• _What needs to be done_:
Repeat verbatim only the lines from the opening of the material below through the one that contains "closed and the".

• _Dataset content_:
* * * * * * *

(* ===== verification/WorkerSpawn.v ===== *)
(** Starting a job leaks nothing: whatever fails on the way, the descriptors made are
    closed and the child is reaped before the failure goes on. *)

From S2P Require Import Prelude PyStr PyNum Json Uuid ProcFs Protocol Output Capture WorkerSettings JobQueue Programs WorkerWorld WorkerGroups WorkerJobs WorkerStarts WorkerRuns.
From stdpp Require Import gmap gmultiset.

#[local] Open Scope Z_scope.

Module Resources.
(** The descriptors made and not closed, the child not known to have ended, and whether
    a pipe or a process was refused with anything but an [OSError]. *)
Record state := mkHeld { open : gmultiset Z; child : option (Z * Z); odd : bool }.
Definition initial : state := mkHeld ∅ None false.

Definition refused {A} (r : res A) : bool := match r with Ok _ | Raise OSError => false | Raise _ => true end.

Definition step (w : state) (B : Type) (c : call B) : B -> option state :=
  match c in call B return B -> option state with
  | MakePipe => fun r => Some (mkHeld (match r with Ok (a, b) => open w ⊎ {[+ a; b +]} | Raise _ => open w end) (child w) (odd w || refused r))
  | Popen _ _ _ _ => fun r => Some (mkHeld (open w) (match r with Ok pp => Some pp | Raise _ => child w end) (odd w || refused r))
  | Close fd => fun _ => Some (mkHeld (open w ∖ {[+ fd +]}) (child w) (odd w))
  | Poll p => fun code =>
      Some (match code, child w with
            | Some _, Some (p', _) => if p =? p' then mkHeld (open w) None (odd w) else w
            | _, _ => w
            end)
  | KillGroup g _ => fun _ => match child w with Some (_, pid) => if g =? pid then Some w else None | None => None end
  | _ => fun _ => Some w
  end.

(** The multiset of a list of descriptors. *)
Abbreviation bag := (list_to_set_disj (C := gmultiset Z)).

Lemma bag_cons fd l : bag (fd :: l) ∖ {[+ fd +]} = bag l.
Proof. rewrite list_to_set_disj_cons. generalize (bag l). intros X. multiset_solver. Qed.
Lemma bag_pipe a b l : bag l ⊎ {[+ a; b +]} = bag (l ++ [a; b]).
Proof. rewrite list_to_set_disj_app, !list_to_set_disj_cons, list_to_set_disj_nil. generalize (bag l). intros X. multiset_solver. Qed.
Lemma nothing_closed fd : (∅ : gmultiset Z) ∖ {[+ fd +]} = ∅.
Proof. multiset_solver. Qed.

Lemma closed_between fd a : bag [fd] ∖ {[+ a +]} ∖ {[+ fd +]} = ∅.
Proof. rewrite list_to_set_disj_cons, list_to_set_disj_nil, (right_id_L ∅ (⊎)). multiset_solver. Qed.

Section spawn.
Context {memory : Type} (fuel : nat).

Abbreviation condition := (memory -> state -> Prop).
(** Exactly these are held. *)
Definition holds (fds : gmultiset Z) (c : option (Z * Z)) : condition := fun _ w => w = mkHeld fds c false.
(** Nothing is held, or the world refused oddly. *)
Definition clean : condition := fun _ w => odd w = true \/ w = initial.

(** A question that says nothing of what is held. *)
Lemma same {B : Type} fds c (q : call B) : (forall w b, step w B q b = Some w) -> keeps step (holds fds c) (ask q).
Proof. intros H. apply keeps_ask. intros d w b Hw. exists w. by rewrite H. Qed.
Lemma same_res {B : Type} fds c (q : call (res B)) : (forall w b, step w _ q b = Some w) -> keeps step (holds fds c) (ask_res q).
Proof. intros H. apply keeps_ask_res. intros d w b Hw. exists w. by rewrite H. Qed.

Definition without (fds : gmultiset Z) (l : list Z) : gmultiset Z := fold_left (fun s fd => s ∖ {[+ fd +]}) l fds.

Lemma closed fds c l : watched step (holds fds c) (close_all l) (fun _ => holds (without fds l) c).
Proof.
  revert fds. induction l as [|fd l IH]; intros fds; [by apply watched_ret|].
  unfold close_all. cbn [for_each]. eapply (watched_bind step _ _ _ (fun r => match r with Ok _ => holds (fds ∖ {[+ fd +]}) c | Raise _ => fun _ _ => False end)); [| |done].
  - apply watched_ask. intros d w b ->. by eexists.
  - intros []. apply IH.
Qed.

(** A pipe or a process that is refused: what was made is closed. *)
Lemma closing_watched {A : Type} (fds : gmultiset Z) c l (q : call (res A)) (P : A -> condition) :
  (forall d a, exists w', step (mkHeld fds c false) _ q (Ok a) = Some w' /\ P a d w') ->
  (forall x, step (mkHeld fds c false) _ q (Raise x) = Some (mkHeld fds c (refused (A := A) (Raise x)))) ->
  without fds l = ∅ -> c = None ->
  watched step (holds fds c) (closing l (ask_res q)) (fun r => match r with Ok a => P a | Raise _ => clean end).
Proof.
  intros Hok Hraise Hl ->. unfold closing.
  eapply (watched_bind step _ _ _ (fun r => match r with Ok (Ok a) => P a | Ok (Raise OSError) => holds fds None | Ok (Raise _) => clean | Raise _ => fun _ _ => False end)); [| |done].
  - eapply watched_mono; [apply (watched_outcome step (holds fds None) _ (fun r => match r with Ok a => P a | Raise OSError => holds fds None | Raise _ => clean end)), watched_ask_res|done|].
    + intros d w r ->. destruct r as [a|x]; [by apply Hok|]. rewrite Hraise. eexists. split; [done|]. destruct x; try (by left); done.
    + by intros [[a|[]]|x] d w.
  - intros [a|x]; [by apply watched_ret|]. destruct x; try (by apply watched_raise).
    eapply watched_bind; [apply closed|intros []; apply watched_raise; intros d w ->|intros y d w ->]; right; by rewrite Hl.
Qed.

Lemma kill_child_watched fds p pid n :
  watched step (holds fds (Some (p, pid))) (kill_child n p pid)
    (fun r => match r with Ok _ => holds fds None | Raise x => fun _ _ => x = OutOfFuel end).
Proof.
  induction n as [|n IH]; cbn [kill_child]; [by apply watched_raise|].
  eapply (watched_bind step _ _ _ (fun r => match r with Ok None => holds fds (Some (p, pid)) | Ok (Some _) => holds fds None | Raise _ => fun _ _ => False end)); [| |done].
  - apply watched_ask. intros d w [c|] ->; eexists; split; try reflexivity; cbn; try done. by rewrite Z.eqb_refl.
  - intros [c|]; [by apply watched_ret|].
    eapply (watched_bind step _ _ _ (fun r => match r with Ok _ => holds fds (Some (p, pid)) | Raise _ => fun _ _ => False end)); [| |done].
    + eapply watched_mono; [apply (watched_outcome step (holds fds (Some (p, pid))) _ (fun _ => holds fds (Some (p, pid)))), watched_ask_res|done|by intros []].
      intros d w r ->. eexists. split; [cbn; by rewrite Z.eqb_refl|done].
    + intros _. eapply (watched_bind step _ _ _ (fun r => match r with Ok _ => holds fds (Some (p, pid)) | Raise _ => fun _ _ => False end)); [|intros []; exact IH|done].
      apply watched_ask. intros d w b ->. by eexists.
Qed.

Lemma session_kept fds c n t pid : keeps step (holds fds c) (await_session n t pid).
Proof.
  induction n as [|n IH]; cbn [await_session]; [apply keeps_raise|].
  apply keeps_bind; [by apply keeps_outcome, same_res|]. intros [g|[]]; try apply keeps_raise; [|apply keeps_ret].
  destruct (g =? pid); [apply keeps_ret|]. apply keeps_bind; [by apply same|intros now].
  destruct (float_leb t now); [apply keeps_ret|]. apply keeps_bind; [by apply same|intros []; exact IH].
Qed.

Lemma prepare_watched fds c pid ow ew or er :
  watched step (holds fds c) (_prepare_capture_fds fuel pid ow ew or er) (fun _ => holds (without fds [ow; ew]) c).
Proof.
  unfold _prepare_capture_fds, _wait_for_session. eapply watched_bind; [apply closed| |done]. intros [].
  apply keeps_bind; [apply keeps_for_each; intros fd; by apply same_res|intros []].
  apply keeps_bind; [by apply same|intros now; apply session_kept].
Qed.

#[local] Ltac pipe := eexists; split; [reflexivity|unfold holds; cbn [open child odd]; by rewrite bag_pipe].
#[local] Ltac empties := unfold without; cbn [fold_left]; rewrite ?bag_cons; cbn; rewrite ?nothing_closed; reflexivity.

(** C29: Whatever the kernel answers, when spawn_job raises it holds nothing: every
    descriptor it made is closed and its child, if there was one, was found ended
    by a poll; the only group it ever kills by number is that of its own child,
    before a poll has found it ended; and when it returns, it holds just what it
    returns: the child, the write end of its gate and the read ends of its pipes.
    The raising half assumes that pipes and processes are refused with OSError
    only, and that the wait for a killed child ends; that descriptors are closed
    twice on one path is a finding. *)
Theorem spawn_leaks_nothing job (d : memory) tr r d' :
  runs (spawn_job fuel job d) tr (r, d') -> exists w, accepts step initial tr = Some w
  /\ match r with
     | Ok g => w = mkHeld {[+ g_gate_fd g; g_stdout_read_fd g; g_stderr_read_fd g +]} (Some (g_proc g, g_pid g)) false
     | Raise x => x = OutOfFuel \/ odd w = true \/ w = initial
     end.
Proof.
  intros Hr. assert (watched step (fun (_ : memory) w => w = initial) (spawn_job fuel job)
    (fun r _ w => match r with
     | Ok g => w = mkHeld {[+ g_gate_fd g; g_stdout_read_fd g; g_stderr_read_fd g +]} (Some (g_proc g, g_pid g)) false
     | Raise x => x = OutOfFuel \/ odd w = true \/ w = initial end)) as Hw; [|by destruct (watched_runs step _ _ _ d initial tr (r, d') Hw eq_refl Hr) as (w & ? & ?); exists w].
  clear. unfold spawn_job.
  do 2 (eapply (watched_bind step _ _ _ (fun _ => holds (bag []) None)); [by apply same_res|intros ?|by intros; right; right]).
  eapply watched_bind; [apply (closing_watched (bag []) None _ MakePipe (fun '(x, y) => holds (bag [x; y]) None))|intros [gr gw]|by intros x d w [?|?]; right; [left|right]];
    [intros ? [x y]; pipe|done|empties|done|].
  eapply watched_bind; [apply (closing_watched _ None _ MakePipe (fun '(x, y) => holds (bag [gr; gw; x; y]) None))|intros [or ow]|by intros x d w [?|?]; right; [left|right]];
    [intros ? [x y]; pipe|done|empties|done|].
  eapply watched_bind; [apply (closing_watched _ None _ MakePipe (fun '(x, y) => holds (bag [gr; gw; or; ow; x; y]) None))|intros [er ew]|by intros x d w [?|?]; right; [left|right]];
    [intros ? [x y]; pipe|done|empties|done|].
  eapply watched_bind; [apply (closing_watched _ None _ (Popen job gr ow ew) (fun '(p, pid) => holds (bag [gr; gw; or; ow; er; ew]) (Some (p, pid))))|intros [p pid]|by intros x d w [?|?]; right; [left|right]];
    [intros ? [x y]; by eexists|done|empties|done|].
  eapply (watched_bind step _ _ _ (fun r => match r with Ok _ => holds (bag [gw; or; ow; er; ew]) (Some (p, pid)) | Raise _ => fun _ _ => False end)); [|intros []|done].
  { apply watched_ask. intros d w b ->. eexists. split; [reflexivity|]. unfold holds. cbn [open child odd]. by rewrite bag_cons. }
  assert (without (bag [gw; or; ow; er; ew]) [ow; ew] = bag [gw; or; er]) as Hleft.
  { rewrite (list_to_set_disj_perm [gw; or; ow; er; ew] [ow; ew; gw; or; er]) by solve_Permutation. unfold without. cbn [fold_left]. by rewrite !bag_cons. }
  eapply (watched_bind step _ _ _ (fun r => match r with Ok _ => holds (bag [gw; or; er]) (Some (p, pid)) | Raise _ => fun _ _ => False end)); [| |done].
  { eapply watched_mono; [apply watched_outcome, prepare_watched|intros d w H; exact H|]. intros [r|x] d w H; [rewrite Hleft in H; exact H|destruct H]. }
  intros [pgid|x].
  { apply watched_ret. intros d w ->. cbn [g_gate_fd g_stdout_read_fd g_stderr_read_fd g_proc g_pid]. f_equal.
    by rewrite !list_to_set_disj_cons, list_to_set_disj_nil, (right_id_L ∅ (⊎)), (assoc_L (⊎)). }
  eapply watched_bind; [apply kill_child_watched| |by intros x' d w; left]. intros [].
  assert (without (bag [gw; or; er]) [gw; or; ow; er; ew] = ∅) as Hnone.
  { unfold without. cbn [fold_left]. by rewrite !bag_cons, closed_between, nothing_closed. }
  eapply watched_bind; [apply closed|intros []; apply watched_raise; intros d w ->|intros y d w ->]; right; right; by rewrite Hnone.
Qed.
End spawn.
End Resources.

* * * * * * *

• _Written response_:
(* ===== verification/WorkerSpawn.v ===== *)
(** Starting a job leaks nothing: whatever fails on the way, the descriptors made are
    closed and the child is reaped before the failure goes on. *)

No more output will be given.